== What the exercise asks ==
Using the entries below, show all lines with the string "journaled".

== Recorded data ==
(* ===== verification/Prelude.v ===== *)
(** * tron-rs: a verification development

    tron-rs is a Rust node for the Tron network.  A block carries transactions, a
    transaction one contract message; the executor unpacks the message and hands it to the
    actuator of its type, which validates it against the world state and then executes it,
    reading and writing the column families of a key-value store; two of the actuators run
    contract code on a virtual machine.  Around this core, the consensus rules decide which
    witness may produce a block, which blocks are accepted and which are final, the mempool
    collects transactions for the next block, the node's channel handler feeds the blocks,
    transactions and commits it receives to these parts, an HTTP API reports the state and
    takes transactions, and one process runs all of it over shared state.  This library models
    them as executable functions and proves what makes them correct.

    ** Conventions of the model

    - A Rust [Result] computation over [&mut WorldState] is [M A = world → R A * world]: the
      state after an error is the state the code leaves, since nothing is rolled back.  [R]
      has three outcomes: [Ok], [Err] (an [ActuatorError] with its message) and [Panic], for
      unchecked arithmetic that overflows (debug builds panic; a theorem that excludes
      [Panic] shows that release builds do not wrap either), division by zero and slices out
      of range.
    - [i64] and [u64] are [Z]; checked, saturating, wrapping and unchecked operations are
      separate functions ([checked_add], [saturating_add], [wrap_i64], [add_i64], ...).
      Floats are binary64 through the Standard Library's [SpecFloat]; [powf] of the C library
      is the class [Libm].  [U256] words are [Z] reduced modulo 2^256.
    - Bytes are lists of [Z]; big-endian encodings are computed, with their round trips.
    - The prost codec, SHA-256, Keccak and secp256k1 are generated or third-party code: they
      are the classes [Encode], [Decode], [Hashes], [HashLaws], [Secp], [SecpLaws]; the hex
      and Base58Check codecs and JSON values are [TextCodec], [TextLaws], [Json], [JsonLaws],
      and the iteration order of hash maps is [MapIter].
    - Error strings are part of the model: every early return of [validate] and [execute] is
      a branch with the source's message.

    ** Files (sources under src/crates unless said otherwise)

    - [Prelude]: integers, bytes, the result and state monads, record update, sums over lists
      and maps, and the tactics and hint databases of the development.
    - [Types] (types/src/lib.rs): addresses, H256, hexadecimal and decimal text.
    - [Proto] (proto): the protobuf messages as records with their defaults.
    - [State] (state/src/lib.rs, features.rs, genesis.rs): [world], one finite map per column
      family, its accessors, and genesis.
    - [Actuator] (actuators/src/lib.rs): the class [Actuator] (validate, execute), the TRX
      supply [total_trx], the invariant [trx_inv], and the classes [ActuatorSafe] (success
      keeps supply and invariant, an error changes nothing) and [ActuatorConserves] (the same
      without atomicity of errors), which every actuator file instantiates.
    - [Transfer] (transfer.rs), [Stake] (freeze_v2.rs, withdraw_unfreeze.rs,
      cancel_unfreeze.rs), [StakeV1] (freeze_v1.rs), [Delegate] (delegate.rs), [Accounts]
      (account.rs, permission.rs, vote.rs, withdraw.rs, brokerage.rs), [Governance]
      (witness.rs, proposal.rs, clear_abi.rs, update_setting.rs, update_energy_limit.rs),
      [Assets] (asset_issue.rs, asset_transfer.rs, participate_asset_issue.rs,
      unfreeze_asset.rs, update_asset.rs), [F64] and [Exchanges] (exchange.rs), [OrderBook]
      (market/price.rs, market/order_book.rs), [Market] (market/mod.rs, sell.rs, cancel.rs):
      one Module per actuator with its [validate] and [execute].
    - [Chain] (chain/src/lib.rs, crypto/src/lib.rs, state/src/blocks.rs): transaction and
      block ids, the Merkle root, signer recovery, the block and transaction store.
    - [Consensus] (consensus/src/lib.rs, election.rs, fork.rs, pbft.rs, reward.rs): slots and
      schedule, witness ranking, fork choice, PBFT commits and finality, rewards.
    - [Maintenance] (actuators/src/maintenance.rs): vote tally, election of the active set.
    - [Tvm] (vm/src/opcode.rs, energy.rs, memory.rs, precompile.rs, lib.rs): opcodes, prices,
      the meter, memory and precompiles; [Frame] (vm/src/frame.rs): the journaled world with
      checkpoint, commit and revert; [Engine] (vm/src/engine.rs, interp.rs, call.rs): the
      execution loop with nested calls; [EngineSafe]: its program logic and theorems.
    - [Contracts] (actuators/src/vm_host.rs, smart_contract.rs): the read-through backend, the
      flush of the dirty writes, and the two actuators that run the machine.
    - [Executor] (actuators/src/executor.rs): dispatch over the contract types, transactions
      and blocks, proved against the actuator classes.
    - [Ledger]: genesis, and the chains of accepted blocks reachable from it.
    - [Mempool] (consensus/src/mempool.rs): the pool and transaction admission.
    - [Intake] (consensus/src/lib.rs, producer.rs, node/src/production.rs, sync.rs): block
      validation, the intake gate, sync batches, block production.
    - [Node] (node/src/net.rs): the channel handler as transitions of its state.
    - [Wire] (p2p/src/message.rs, channel.rs, sync.rs): frames, stream programs, the two sides
      of the block-sync protocol, and a connection that interleaves them in any order.
    - [Peers] (p2p/src/lib.rs, peer.rs, discovery.rs, discovery_codec.rs,
      discovery_service.rs): the peer set, the routing table, discovery datagrams and service.
    - [Gossip] (p2p/src/service.rs): handshake, peer tasks, broadcast channel; [Node] is an
      instance of its handler interface.  [Reader]: the read task of a connection and its
      bounded channel to the peer task.
    - [Sync] (node/src/sync.rs, lib.rs): seeds, the discovery id, one round of peer sync.
    - [Storage] (storage/src/lib.rs, rocks.rs): the key-value interface and its two backends.
    - [Kv] (state/src/lib.rs, blocks.rs, genesis.rs, features.rs): the state's operations as
      programs over any store, and the typed [world] they represent.
    - [Text] (types/src/lib.rs, rpc/src/http/mod.rs): addresses as text, JSON accessors.
    - [Rpc] (rpc/src/http/*.rs): the HTTP handlers, one Module per source file; [Server]
      (rpc/src/server.rs): the shared node state with its lock, the routes and the dispatch;
      [Api]: what the replies say of the actuators and the stores.
    - [Process] (node/src/lib.rs, main.rs, production.rs): configuration, start-up, and a step
      relation whose steps are the turns of the services [Node::run] spawns.
    - [Fixture] (src/verify/src/lib.rs, bin/capture_contract_case.rs): the pre-state files of
      the differential tests; [Capture] (src/verify/src/lib.rs and bin/*.rs): the fixture
      loaders and the four capture programs over a map of files.

    ** What the theorems show

    - The ledger: genesis establishes the invariant with exactly the configured supply, a
      block of regular transactions preserves both, hence every state reachable by such blocks
      does ([Ledger], [Executor]).  Regular excludes what is listed under defects below: self
      trades and quotients over 64 bits on the market, swaps the pool does not cover, contract
      calls on the caller's own account or beyond its balance.
    - Each actuator: its effect on success, no effect on refusal, no panic where the
      invariant excludes it; staking refines an abstract ledger and is reversible, delegation
      moves stake only, tokens are conserved, votes and permissions are bounded, committee
      records stay consistent, pools conserve both traded tokens, and a sell order changes
      what every account owns exactly by its trades at the makers' prices and the fee.
    - Contract calls: a frame ends within its energy limit and uses at most that much, a
      revert restores what the journaled world showed before the writes since its checkpoint,
      a flush leaves the state reading exactly as the world did, and a call settles its value
      and its fee.
    - Consensus: two quorums share a witness outside any third of the active set, the elected
      set does not depend on the order of its input, the schedule is fair, a reorganisation
      goes through the common prefix, and rewards are shared in proportion to the votes.
    - The node: a produced block passes the intake gate of every peer, a synced batch is
      stored exactly up to its first fault whether or not there is an active set to check
      signatures against, a transaction is admitted to the mempool exactly when it passes the
      listed checks and there is room, and a height becomes solid only with a quorum of
      commits for it.
    - The API: it changes nothing but the pool, an address in a request is well formed and
      renderings are read back, amounts it quotes are the ones the actuators accept and pay,
      pages tile the listings, the market endpoints show every resting order, a broadcast is
      answered as its transaction's structure says, and requests do not panic within stated
      number ranges.
    - The process: whatever its services do in whatever order, every block above the starting
      head passes the intake gate of the active set the node has, and the ledger is the one it
      started with; after a panic under the pool's lock nothing is admitted or produced any
      more.
    - The network: a sync session ends the same way in every interleaving and catches up with
      an honest peer, the frames of a connection are handled whole and in order however its
      bytes arrive, nothing is announced twice, the routing table keeps the most recently
      seen nodes, discovery datagrams have one encoding each.
    - Storage: both backends refine one abstract map on the families the node declares; on
      either of them every program of state operations gives the results of the typed world,
      and a block whose writes fail half-way leaves a chain whose head is stored.
    - Fixtures: the pre-state files decode to what was encoded, and what a capture records is
      listed in order and loads as the node answered it.
    - Data structures: price lists stay sorted under binary-search insertion, the Merkle root
      is the root of the tree over its leaves and two lists of leaves with one root give a
      collision among the inputs their two trees hash, blocks are found by number and id.
    - Defects: concrete inputs on which the code loses or creates value or stops making
      progress (a swap that pays more than the pool holds, self trades, equal-ratio orders, a
      quotient cut to 64 bits, finality that stalls after pruning, a contract call on one's
      own account, an account created by an undone transfer, a sync client the channel service
      turns away, a transaction whose owner field poisons the pool's lock, a broadcast reported
      as a success that the pool refused, page numbers that overflow, a fresh node without a
      genesis that stores anyone's block).

    ** Fuel

    Every VM instruction that continues costs at least one unit of energy, so a frame with
    limit [n] runs at most [n] rounds and fuel [n + 1] is enough, nested calls included
    ([run_frame_ends]).  The order-matching loop removes a listed price per round, so one more
    round than there are listed prices suffices, and at most twenty-one fills happen before
    the code reports an error; the theorem on [match_order] shows that more fuel changes
    nothing.  The Merkle loop halves its level, so the number of leaves suffices.  Binary
    search halves its range.  The server of a sync session waits for one request more than it
    offers blocks.

    ** Not modelled

    The actuators, the node and the API are proved on the typed [world]; [Kv] relates it to the
    bytes for the operations of the state crate, with the codec of the messages a parameter
    (generated code), not for the direct store accesses of single actuators.  Writes fail in
    [Kv] only; elsewhere the store is taken to work.  Sockets, timers and task scheduling are
    events of the models.  A request to the API is a path and a JSON value or none: axum's
    parsing and its refusals of other methods are not modelled.  Of the node process, the
    parsing of the TOML file and of socket addresses are parameters; the binding of ports, the
    shutdown token with the draining of the services, and logging are left out.  Steps of the
    process are atomic except the producer's tick; handlers that read the store several times
    see one state.  The programs under src/verify/src/bin talk to a record of the node's
    answers, without their console output.
    The build script of the protocol crate runs the protobuf compiler.  The witness writer of
    vote.rs, which only its tests call, is left out. *)

From Stdlib Require Import ZArith Lia.
From stdpp Require Import gmap strings pretty numbers fin_maps prelude.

== Solution ==
      the meter, memory and precompiles; [Frame] (vm/src/frame.rs): the journaled world with
      revert restores what the journaled world showed before the writes since its checkpoint,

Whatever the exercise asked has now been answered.